* **Description of the task**:
Write out the data exactly, every line included.

Dataset entries
- - -

(* ===== verification/FileRefs.v ===== *)
(** * Reference counts of open files

    The system calls that create, share and drop open files, run to their end:
    [ref] of every file stays the number of descriptors, over all processes,
    that name it. *)

From stdpp Require Import functions.
From S2P Require Import Prelude Memory CString Riscv Csr Spinlock Kalloc Vm Copy Block Cache Sleeplock Log Fs Kernel Proc ProcRun Uart Printf Console Pipe File Process SchedSpec Exec Sysfile.

(** ** Counting the descriptors that name a file *)

Definition hits (T : nat * nat -> option nat) (g : nat) (ks : list (nat * nat)) : Z :=
  Z.of_nat (length (filter (fun k => T k = Some g) ks)).
Definition one (f g : nat) : Z := if decide (g = f) then 1 else 0.
Definition hit (v : option nat) (g : nat) : Z := if decide (v = Some g) then 1 else 0.

Lemma hits_cons T g k ks : hits T g (k :: ks) = hit (T k) g + hits T g ks.
Proof. unfold hits, hit. rewrite filter_cons. destruct (decide (T k = Some g)); cbn [length]; lia. Qed.

Lemma hits_insert_out T g k v ks : k ∉ ks -> hits (<[k := v]> T) g ks = hits T g ks.
Proof.
  induction ks as [|k' ks IH]; intros Hk; [done|]. apply not_elem_of_cons in Hk as [Hk1 Hk2].
  rewrite !hits_cons, IH by done. by rewrite fn_lookup_insert_ne.
Qed.

(** One descriptor changes. *)
Lemma hits_insert T g k v ks :
  NoDup ks -> k ∈ ks -> hits (<[k := v]> T) g ks = hits T g ks - hit (T k) g + hit v g.
Proof.
  induction ks as [|k' ks IH]; intros Hn Hk; [by apply elem_of_nil in Hk|].
  apply NoDup_cons in Hn as [Hn1 Hn2]. rewrite !hits_cons. apply elem_of_cons in Hk as [->|Hk].
  - rewrite hits_insert_out, fn_lookup_insert by done. lia.
  - rewrite IH by done. rewrite fn_lookup_insert_ne by (intros ->; done). lia.
Qed.

Lemma hits_ext T T' g ks : (forall k, k ∈ ks -> T k = T' k) -> hits T g ks = hits T' g ks.
Proof.
  induction ks as [|k ks IH]; intros H; [done|]. rewrite !hits_cons, IH by set_solver.
  by rewrite H by set_solver.
Qed.

Definition fdkeys : list (nat * nat) := list_prod (seq 0 NPROC) (seq 0 NOFILE).

Lemma fdkeys_in p fd : (p < NPROC)%nat -> (fd < NOFILE)%nat -> (p, fd) ∈ fdkeys.
Proof.
  intros Hp Hfd. apply list_elem_of_In, in_prod; apply in_seq; lia.
Qed.

Lemma prod_nodup (l l' : list nat) : NoDup l -> NoDup l' -> NoDup (list_prod l l').
Proof.
  intros Hl Hl'. induction Hl as [|a l Ha Hl IH]; [constructor|]. cbn.
  apply NoDup_app. split; [|split; [|exact IH]].
  - by apply (NoDup_fmap_2 (pair a)).
  - intros [b c] Hb%list_elem_of_In Hc%list_elem_of_In. apply in_map_iff in Hb as (x & [= -> ->] & _).
    apply in_prod_iff in Hc as [Hc%list_elem_of_In _]. done.
Qed.

Lemma fdkeys_nodup : NoDup fdkeys.
Proof. apply prod_nodup; apply NoDup_seq. Qed.

Section file_refs.
Context {S B D : Type} `{!BlockCache S B} `{!Mmio D}.
Variables kend trampoline forkret_pc : Z.
Abbreviation kern := (kernel S D).
Implicit Types s : kern.

Definition fdtab s (k : nat * nat) : option nat := p_ofile (k_procs s (fst k)) (snd k).
Definition slots s (f : nat) : Z := hits (fdtab s) f fdkeys.

(** ** Code that leaves the files alone *)

Definition nofiles s (p : nat) : Prop := forall fd, (fd < NOFILE)%nat -> p_ofile (k_procs s p) fd = None.
Definition dead (q : proc) : Prop := p_state q = UNUSED \/ p_state q = ZOMBIE.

- - -

* **Final answer**:
(* ===== verification/FileRefs.v ===== *)
(** * Reference counts of open files

    The system calls that create, share and drop open files, run to their end:
    [ref] of every file stays the number of descriptors, over all processes,
    that name it. *)

From stdpp Require Import functions.
From S2P Require Import Prelude Memory CString Riscv Csr Spinlock Kalloc Vm Copy Block Cache Sleeplock Log Fs Kernel Proc ProcRun Uart Printf Console Pipe File Process SchedSpec Exec Sysfile.

(** ** Counting the descriptors that name a file *)

Definition hits (T : nat * nat -> option nat) (g : nat) (ks : list (nat * nat)) : Z :=
  Z.of_nat (length (filter (fun k => T k = Some g) ks)).
Definition one (f g : nat) : Z := if decide (g = f) then 1 else 0.
Definition hit (v : option nat) (g : nat) : Z := if decide (v = Some g) then 1 else 0.

Lemma hits_cons T g k ks : hits T g (k :: ks) = hit (T k) g + hits T g ks.
Proof. unfold hits, hit. rewrite filter_cons. destruct (decide (T k = Some g)); cbn [length]; lia. Qed.

Lemma hits_insert_out T g k v ks : k ∉ ks -> hits (<[k := v]> T) g ks = hits T g ks.
Proof.
  induction ks as [|k' ks IH]; intros Hk; [done|]. apply not_elem_of_cons in Hk as [Hk1 Hk2].
  rewrite !hits_cons, IH by done. by rewrite fn_lookup_insert_ne.
Qed.

(** One descriptor changes. *)
Lemma hits_insert T g k v ks :
  NoDup ks -> k ∈ ks -> hits (<[k := v]> T) g ks = hits T g ks - hit (T k) g + hit v g.
Proof.
  induction ks as [|k' ks IH]; intros Hn Hk; [by apply elem_of_nil in Hk|].
  apply NoDup_cons in Hn as [Hn1 Hn2]. rewrite !hits_cons. apply elem_of_cons in Hk as [->|Hk].
  - rewrite hits_insert_out, fn_lookup_insert by done. lia.
  - rewrite IH by done. rewrite fn_lookup_insert_ne by (intros ->; done). lia.
Qed.

Lemma hits_ext T T' g ks : (forall k, k ∈ ks -> T k = T' k) -> hits T g ks = hits T' g ks.
Proof.
  induction ks as [|k ks IH]; intros H; [done|]. rewrite !hits_cons, IH by set_solver.
  by rewrite H by set_solver.
Qed.

Definition fdkeys : list (nat * nat) := list_prod (seq 0 NPROC) (seq 0 NOFILE).

Lemma fdkeys_in p fd : (p < NPROC)%nat -> (fd < NOFILE)%nat -> (p, fd) ∈ fdkeys.
Proof.
  intros Hp Hfd. apply list_elem_of_In, in_prod; apply in_seq; lia.
Qed.

Lemma prod_nodup (l l' : list nat) : NoDup l -> NoDup l' -> NoDup (list_prod l l').
Proof.
  intros Hl Hl'. induction Hl as [|a l Ha Hl IH]; [constructor|]. cbn.
  apply NoDup_app. split; [|split; [|exact IH]].
  - by apply (NoDup_fmap_2 (pair a)).
  - intros [b c] Hb%list_elem_of_In Hc%list_elem_of_In. apply in_map_iff in Hb as (x & [= -> ->] & _).
    apply in_prod_iff in Hc as [Hc%list_elem_of_In _]. done.
Qed.

Lemma fdkeys_nodup : NoDup fdkeys.
Proof. apply prod_nodup; apply NoDup_seq. Qed.

Section file_refs.
Context {S B D : Type} `{!BlockCache S B} `{!Mmio D}.
Variables kend trampoline forkret_pc : Z.
Abbreviation kern := (kernel S D).
Implicit Types s : kern.

Definition fdtab s (k : nat * nat) : option nat := p_ofile (k_procs s (fst k)) (snd k).
Definition slots s (f : nat) : Z := hits (fdtab s) f fdkeys.

(** ** Code that leaves the files alone *)

Definition nofiles s (p : nat) : Prop := forall fd, (fd < NOFILE)%nat -> p_ofile (k_procs s p) fd = None.
Definition dead (q : proc) : Prop := p_state q = UNUSED \/ p_state q = ZOMBIE.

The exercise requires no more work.